Harness Engineering for Physical AI: Robot Middleware Is the Harness Layer

Researchers propose that robot middleware should function as a 'harness' layer for Physical AI systems, mediating between learned AI policies and robot hardware across control, computing, and communication domains. The framework introduces three enforcement functions—Projection, Isolation, and Transfer—to safely integrate vision-language-action models into deployed robots, with a suggested ROS 2 Harness Profile implementation.

The robotics and AI communities face a critical architectural gap as learned policies and vision-language-action models move from research into production robot systems. Traditional robot middleware manages timing, scheduling, and networking but lacks enforcement mechanisms for AI model outputs that simultaneously affect trajectories, computational schedules, and bandwidth usage. This paper frames robot middleware as a 'harness'—borrowing terminology from language-agent systems—that must mediate across three simultaneous domains where AI model decisions propagate.

The proposal directly addresses a practical problem: deployed robotic systems currently hand-build enforcement logic scattered across application code. Three functions—Projection (gating outputs at emission), Isolation (bounding execution and transmission slots), and Transfer (fallback to verified baselines)—already exist implicitly in production systems but lack systematic integration. Robot middleware provides the ideal abstraction layer since it sits lowest in the stack with native visibility into control signals, computational resources, and network communication.

This work has significant implications for robotics commercialization and AI safety. As physical AI systems scale beyond research labs, middleware-level enforcement prevents cascading failures where inference delays or unexpected outputs corrupt real-time control loops. The proposed ROS 2 Harness Profile creates a standardized deployment artifact carrying AI models' declared constraints, enabling middleware to enforce them uniformly across distributed DDS and Zenoh networks.

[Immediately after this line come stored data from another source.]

(** C5: after a successful [os_exec], the stack region of the new process
    holds, from its bottom downwards, the low and the high byte of the
    entry point and then 33 zero bytes, and the stored cursor is the
    address below them; [restoreContext] started at that cursor pops
    exactly this frame: 32 zero registers, a zero status register, the
    entry point as program counter, and the stack back at the bottom. *)
Theorem os_exec_initial_frame (st : OS) (programID : ProgramID) (prio : Z) :
  wf_table st -> wf_registry st -> pointers_fit st ->
  fst (os_exec programID prio st) <> INVALID_PROCESS ->
  let pid := fst (os_exec programID prio st) in
  let st' := snd (os_exec programID prio st) in
  let f := lookup_value programID st in
  let bottom := wrap16 (PROCESS_STACK_BOTTOM pid) in
  let cursor := sp (os_getProcessSlot pid st') in
  let resumed := restoreContext (set_SP cursor st') in
  f <> NULL /\
  sram st' bottom = f mod 256 /\
  sram st' (wrap16 (bottom - 1)) = f / 256 /\
  (forall k, 2 <= k <= 34 -> sram st' (wrap16 (bottom - k)) = 0) /\
  cursor = wrap16 (bottom - 35) /\
  regs resumed = replicate 32 0 /\
  SREG resumed = 0 /\
  PC resumed = f /\
  SP resumed = bottom.
Proof.
  intros Hwf Hreg Hfit Hok.
  destruct (os_exec_success_inv programID prio st Hwf Hok)
    as (pid0 & p & _ & Hp & Hres & Hexec).
  rewrite Hexec. clear Hexec Hok.
  destruct (os_exec_slot_resolved pid0 programID prio (os_enterCriticalSection st))
    as (Hr & Ht & Hm & _); [rewrite lookup_value_enter; exact Hres|].
  rewrite lookup_value_enter in Ht, Hm.
  change (sram (os_enterCriticalSection st)) with (sram st) in Ht, Hm.
  change (os_processes (os_enterCriticalSection st)) with (os_processes st) in Ht.
  rewrite Hr. cbv zeta.
  set (st' := snd (os_exec_slot pid0 programID prio (os_enterCriticalSection st))) in *.
  set (f := lookup_value programID st) in *.
  set (bottom := wrap16 (PROCESS_STACK_BOTTOM pid0)).
  destruct (initial_frame_layout pid0 f (sram st)) as (Hcur & Hlo & Hhi & Hzero).
  { apply lookup_value_range; assumption. }
  fold bottom in Hcur, Hlo, Hhi, Hzero.
  assert (Hsp : sp (os_getProcessSlot pid0 st') = wrap16 (bottom - 35)).
  { unfold os_getProcessSlot. rewrite Ht, !list_lookup_alter_eq, Hp.
    cbn -[initial_frame]. exact Hcur. }
  assert (Hbottom : wrap16 bottom = bottom) by apply wrap16_idem.
  assert (Hbytes : stack_bytes 33 (set_SP (wrap16 (bottom - 35)) st') = replicate 33 0).
  { unfold stack_bytes. cbn [SP set_SP sram].
    transitivity (map (fun _ : nat => 0) (seq 1 33)); [|reflexivity].
    apply map_ext_in. intros i Hi. apply in_seq in Hi.
    rewrite wrap16_add_l, Hm.
    replace (bottom - 35 + Z.of_nat i) with (bottom - (35 - Z.of_nat i)) by lia.
    apply Hzero. lia. }
  split; [exact Hres|]. rewrite Hm.
  split; [exact Hlo|]. split; [exact Hhi|]. split; [exact Hzero|].
  rewrite Hsp. split; [reflexivity|].
  rewrite restoreContext_closed, Hbytes.
  cbn [regs SREG PC SP set_PC set_SP set_regs set_SREG emit sram].
  rewrite !wrap16_add_l, Hm.
  replace (bottom - 35 + 34) with (bottom - 1) by lia.
  replace (bottom - 35 + 35) with bottom by lia.
  rewrite Hbottom, Hlo, Hhi.
  split; [reflexivity|]. split; [reflexivity|]. split; [|reflexivity].
  pose proof (Z.div_mod f 256) as Hdm. lia.
Qed.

For the broader robotics industry, adopting this framework accelerates safe AI integration without redesigning entire control stacks. The emphasis on composition rather than single-axis enforcement acknowledges that Physical AI systems require simultaneous guarantees across multiple dimensions—a problem traditional middleware wasn't designed to solve systematically.

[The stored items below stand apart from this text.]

Lemma get_range (table : list (string * string)) (s : string) (v : JsObject.Value) :
  JsObject.orNull (JsObject.get table (JsString.toLowerCase s)) = Some v ->
  (exists mime, In mime (map snd table) /\ mime <> EmptyString /\ v = JsObject.Str mime)
  \/ ((JsString.toLowerCase s = "constructor"%string
       \/ JsString.toLowerCase s = "__proto__"%string)
      /\ v = JsObject.Inherited (JsString.toLowerCase s)).
Proof.
  unfold JsObject.get.
  destruct (find _ table) as [[ext mime] |] eqn:Hfind.
  - apply find_some in Hfind as [Hin _]. cbn [snd JsObject.orNull].
    destruct mime as [| c mime]; [discriminate |]. intros [= <-]. left.
    exists (String c mime). split; [| split; [discriminate | reflexivity]].
    apply in_map_iff. now exists (ext, String c mime).
  - destruct (existsb _ _) eqn:Hex; [| discriminate]. cbn [JsObject.orNull].
    intros [= <-]. right. split; [| reflexivity]. now apply lowered_inherited.
Qed.

Lemma truthy_lowered (o : option string) (ext : string) :
  Nostr.truthy (JsString.toLowerCase <$> o) = Some ext ->
  exists s, ext = JsString.toLowerCase s /\ ext <> EmptyString.
Proof.
  destruct o as [s |]; [| discriminate]. cbn [fmap option_fmap option_map].
  destruct (JsString.toLowerCase s) eqn:Hs; [discriminate |]. intros [= <-].
  exists s. split; [now symmetry | discriminate].
Qed.

(** X11: [getMimeTypeFromName] of [fileUtils.ts] looks only at the text after
    the last dot, so that a name without a dot is its own extension; it
    ignores the case of the extension; an extension of the table gets the
    table's type; an extension whose lower-case form is ['constructor'] or
    ['__proto__'] gets the member of that name that the object literal
    inherits from [Object.prototype], which is no string; and every other
    extension gets [null]. *)
Theorem mime_type_by_extension (base ext : string) :
  ~ In "."%char (list_ascii_of_string ext) ->
  let lowered := JsString.toLowerCase ext in
  FileUtils.getMimeTypeFromName (base ++ String "." ext)
  = FileUtils.getMimeTypeFromName ext
  /\ FileUtils.getMimeTypeFromName ext = FileUtils.getMimeTypeFromName lowered
  /\ (forall mime,
         In (lowered, mime) FileUtils.mimeTypes ->
         FileUtils.getMimeTypeFromName ext = Some (JsObject.Str mime))
  /\ (~ In lowered (map fst FileUtils.mimeTypes) ->
      lowered <> "constructor"%string -> lowered <> "__proto__"%string ->
      FileUtils.getMimeTypeFromName ext = None)
  /\ (lowered = "constructor"%string \/ lowered = "__proto__"%string ->
      FileUtils.getMimeTypeFromName ext = Some (JsObject.Inherited lowered)).
Proof.
  intros Hdot lowered.
  split; [apply getMimeTypeFromName_last, Hdot |].
  split; [symmetry; apply getMimeTypeFromName_lower |].
  assert (Hext : FileUtils.getMimeTypeFromName ext
                 = match Nostr.truthy (Some lowered) with
                   | Some e => JsObject.orNull (JsObject.get FileUtils.mimeTypes e)
                   | None => None
                   end).
  { unfold FileUtils.getMimeTypeFromName.
    destruct (last_split "." base ext Hdot) as [-> _]. reflexivity. }
  rewrite Hext. split; [| split].
  - intros mime Hin. unfold FileUtils.mimeTypes in Hin. cbn [In] in Hin.
    repeat (destruct Hin as [[= <- <-] | Hin]; [reflexivity |]). contradiction.
  - intros Hnin Hc Hp.
    destruct (Nostr.truthy (Some lowered)) as [e |] eqn:He; [| reflexivity].
    assert (e = lowered) by (destruct lowered; [discriminate | now injection He]). subst e.
    unfold JsObject.get.
    destruct (find _ FileUtils.mimeTypes) as [[e mime] |] eqn:Hfind.
    + apply find_some in Hfind as [Hin Heq]. cbn [fst] in Heq.
      apply String.eqb_eq in Heq. subst e.
      exfalso. apply Hnin, in_map_iff. now exists (lowered, mime).
    + destruct (existsb _ _) eqn:Hex; [| reflexivity].
      apply lowered_inherited in Hex as [H | H]; contradiction.
  - intros [H | H]; rewrite H; reflexivity.
Qed.

Lemma mime_type_by_extension_witness :
  FileUtils.getMimeTypeFromName ("Holiday.Photo" ++ String "." "JPeG")
  = FileUtils.getMimeTypeFromName "JPeG"
  /\ FileUtils.getMimeTypeFromName "JPeG" = Some (JsObject.Str "image/jpeg").
Proof.
  assert (Hdot : ~ In "."%char (list_ascii_of_string "JPeG"))
    by (cbn; intros [H | [H | [H | [H | []]]]]; discriminate).
  destruct (mime_type_by_extension "Holiday.Photo" "JPeG" Hdot) as (H1 & _ & H2 & _).
  split; [exact H1 |]. apply H2. vm_compute. tauto.
Defined.

(** What [getMimeTypeFromName] of [FileDetail.tsx] can return. *)
Lemma guess_cases (fileName : string) (v : JsObject.Value) :
  FileDetail.getMimeTypeFromName fileName = Some v ->
  (exists mime,
      v = JsObject.Str mime
      /\ In mime (map snd FileDetail.mimeTypes)
      /\ FileDetail.isPreviewableMime (JsObject.Str mime) = Ok true)
  \/ (exists name,
         v = JsObject.Inherited name
         /\ (name = "constructor"%string \/ name = "__proto__"%string)).
Proof.
  unfold FileDetail.getMimeTypeFromName.
  destruct (Nostr.truthy _) as [ext |] eqn:Hext; [| discriminate].
  apply truthy_lowered in Hext as (s & -> & _). intros Hv.
  apply get_range in Hv as [(mime & Hin & _ & ->) | [Hname ->]].
  - left. exists mime. split; [reflexivity |]. split; [exact Hin |].
    unfold FileDetail.mimeTypes in Hin. cbn [map snd In] in Hin.
    repeat (destruct Hin as [<- | Hin]; [reflexivity |]). contradiction.
  - right. eexists. split; [reflexivity | exact Hname].
Qed.

(** X12: in [FileDetail.tsx] a type guessed from a file name is either a type
    of the table, all of which [isPreviewableMime] accepts, or a member that
    the object literal inherits under ['constructor'] or ['__proto__'], on
    which [isPreviewableMime] throws a [TypeError] ([startsWith] is not a
    function); a file named [base ++ ".Constructor"] gets the inherited
    member. *)
Theorem guessed_type_is_previewable (fileName : string) :
  match FileDetail.getMimeTypeFromName fileName with
  | None => True
  | Some (JsObject.Str mime) =>
      In mime (map snd FileDetail.mimeTypes)
      /\ FileDetail.isPreviewableMime (JsObject.Str mime) = Ok true
  | Some (JsObject.Inherited name) =>
      (name = "constructor"%string \/ name = "__proto__"%string)
      /\ FileDetail.isPreviewableMime (JsObject.Inherited name)
         = Throw FileDetail.NotAFunction
  end
  /\ (forall base,
        FileDetail.getMimeTypeFromName (base ++ ".Constructor")
        = Some (JsObject.Inherited "constructor")).
Proof.
  split.
  - destruct (FileDetail.getMimeTypeFromName fileName) as [v |] eqn:Hv; [| exact I].
    apply guess_cases in Hv as [(mime & -> & Hin & Hok) | (name & -> & Hname)].
    + split; [exact Hin | exact Hok].
    + split; [exact Hname | reflexivity].
  - intros base.
    assert (Hdot : ~ In "."%char (list_ascii_of_string "Constructor"))
      by (cbn; intuition discriminate).
    change (base ++ ".Constructor")%string with (base ++ String "." "Constructor")%string.
    rewrite (proj2 (getMimeTypeFromName_last base "Constructor" Hdot)). reflexivity.
Qed.

(** X26: the memo [isPreviewable] of [FileDetail.tsx]: an encrypted file and
    a file of more than 5 MiB are never previewable, whatever their type; a
    file that is neither, has no MIME type of its own and whose name gives a
    type of the table is previewable; and the memo throws only for a manifest
    without a MIME type of its own whose file name has the extension
    ['constructor'] or ['__proto__'], in whatever case. *)
Theorem preview_gate (manifest : Manifest.t) :
  (Manifest.encryption manifest = "nip44"%string
   \/ Manifest.file_size manifest > 5242880 ->
     FileDetail.isPreviewable manifest = Ok false)
  /\ (forall mime,
        Manifest.encryption manifest <> "nip44"%string ->
        Manifest.file_size manifest <= 5242880 ->
        Nostr.truthy (Manifest.mime_type manifest) = None ->
        FileDetail.getMimeTypeFromName (Manifest.file_name manifest)
        = Some (JsObject.Str mime) ->
        FileDetail.isPreviewable manifest = Ok true)
  /\ (forall e,
        FileDetail.isPreviewable manifest = Throw e ->
        Nostr.truthy (Manifest.mime_type manifest) = None
        /\ exists name,
             (name = "constructor"%string \/ name = "__proto__"%string)
             /\ FileDetail.getMimeTypeFromName (Manifest.file_name manifest)
                = Some (JsObject.Inherited name)).
Proof.
  unfold FileDetail.isPreviewable.
  change FileDetail.MAX_PREVIEW_BYTES with 5242880.
  destruct (String.eqb_spec (Manifest.encryption manifest) "nip44") as [Henc | Henc].
  { split; [reflexivity |]. split; [intros mime H; contradiction | discriminate]. }
  destruct (Z.gtb_spec (Manifest.file_size manifest) 5242880) as [Hsize | Hsize].
  { split; [reflexivity |]. split; [intros mime _ H; lia | discriminate]. }
  split; [intros [H | H]; [contradiction | lia] |].
  unfold FileDetail.mimeTypeGuess. split.
  - intros mime _ _ -> Hguess. rewrite Hguess. cbn [default].
    apply guess_cases in Hguess as [(mime' & [= <-] & _ & Hok) | (name & [=] & _)].
    exact Hok.
  - intros e. destruct (Nostr.truthy (Manifest.mime_type manifest)) as [mime |].
    + destruct mime; discriminate.
    + destruct (FileDetail.getMimeTypeFromName _) as [v |] eqn:Hguess; [| discriminate].
      pose proof Hguess as Hv.
      apply guess_cases in Hv as [(mime & -> & _ & Hok) | (name & -> & Hname)].
      * change (default _ (Some ?x)) with x. rewrite Hok. discriminate.
      * intros _. split; [reflexivity |]. exists name. split; [exact Hname | reflexivity].
Qed.

(** *** The whole of [fetchFileBytes] *)

Lemma selectManifest_found (J : Nostr.Json) (events : list Nostr.Event)
    (manifest : Manifest.t) :
  Nostr.selectManifest J events = Ok (Some manifest) ->
  Manifest.version manifest = 2
  /\ exists event, In event events
                   /\ Nostr.parseManifest J (Nostr.content event) = Some manifest.
Proof.
  unfold Nostr.selectManifest. destruct (length events =? 0)%nat; [discriminate |].
  destruct (reduce Nostr.newer events) as [event |] eqn:Hr; [| discriminate].
  destruct (Nostr.parseManifest J (Nostr.content event)) as [m |] eqn:Hp; [| discriminate].
  destruct (Z.eqb_spec (Manifest.version m) 2) as [Hv | Hv]; cbn [negb]; [| discriminate].
  intros [= <-]. split; [exact Hv |]. exists event. split; [| exact Hp].
  destruct events as [| x l]; [discriminate |]. cbn [reduce] in Hr. injection Hr as <-.
  destruct (fold_newer l x) as (pre & post & Heq & _). rewrite Heq.
  apply in_or_app. right. now left.
Qed.

Lemma mapParts_decoded (i : nat) (chunks : list Nostr.ChunkEvent.t)
    (parts : list (list byte)) :
  Assemble.mapParts
    (fun i content =>
       match Crypto.base64ToUint8Array content with
       | Ok part => Ok part
       | Throw _ => Throw (Assemble.InvalidBase64 i)
       end) i chunks = Ok parts ->
  Forall2 (fun chunk part =>
             Crypto.base64ToUint8Array (Nostr.ChunkEvent.content chunk) = Ok part)
          chunks parts.
Proof.
  revert i parts. induction chunks as [| chunk chunks IH]; intros i parts;
    cbn [Assemble.mapParts].
  - intros [= <-]. constructor.
  - destruct (Crypto.base64ToUint8Array _) as [part | e] eqn:Hpart;
      cbn [mbind result_bind Js.bind]; [| discriminate].
    destruct (Assemble.mapParts _ (S i) chunks) as [ps | e] eqn:Hps;
      cbn [mbind result_bind Js.bind]; [| discriminate].
    intros [= <-]. constructor; [exact Hpart | now apply (IH (S i))].
Qed.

• →Robot middleware should evolve to enforce AI model constraints across control, computing, and communication simultaneously through Projection, Isolation, and Transfer functions.
• →Current deployed robot systems duplicate ad-hoc enforcement logic that should be standardized at the middleware layer for safety and scalability.
• →The proposed ROS 2 Harness Profile provides a deployment artifact for declaring and enforcing AI model operating regimes across distributed robotic systems.
• →Physical AI harnesses differ fundamentally from software harnesses because robot outputs immediately affect real-world trajectories, timing, and network payloads.
• →Middleware-level enforcement prevents failures where AI inference delays or unexpected outputs corrupt real-time control loops in production robotics.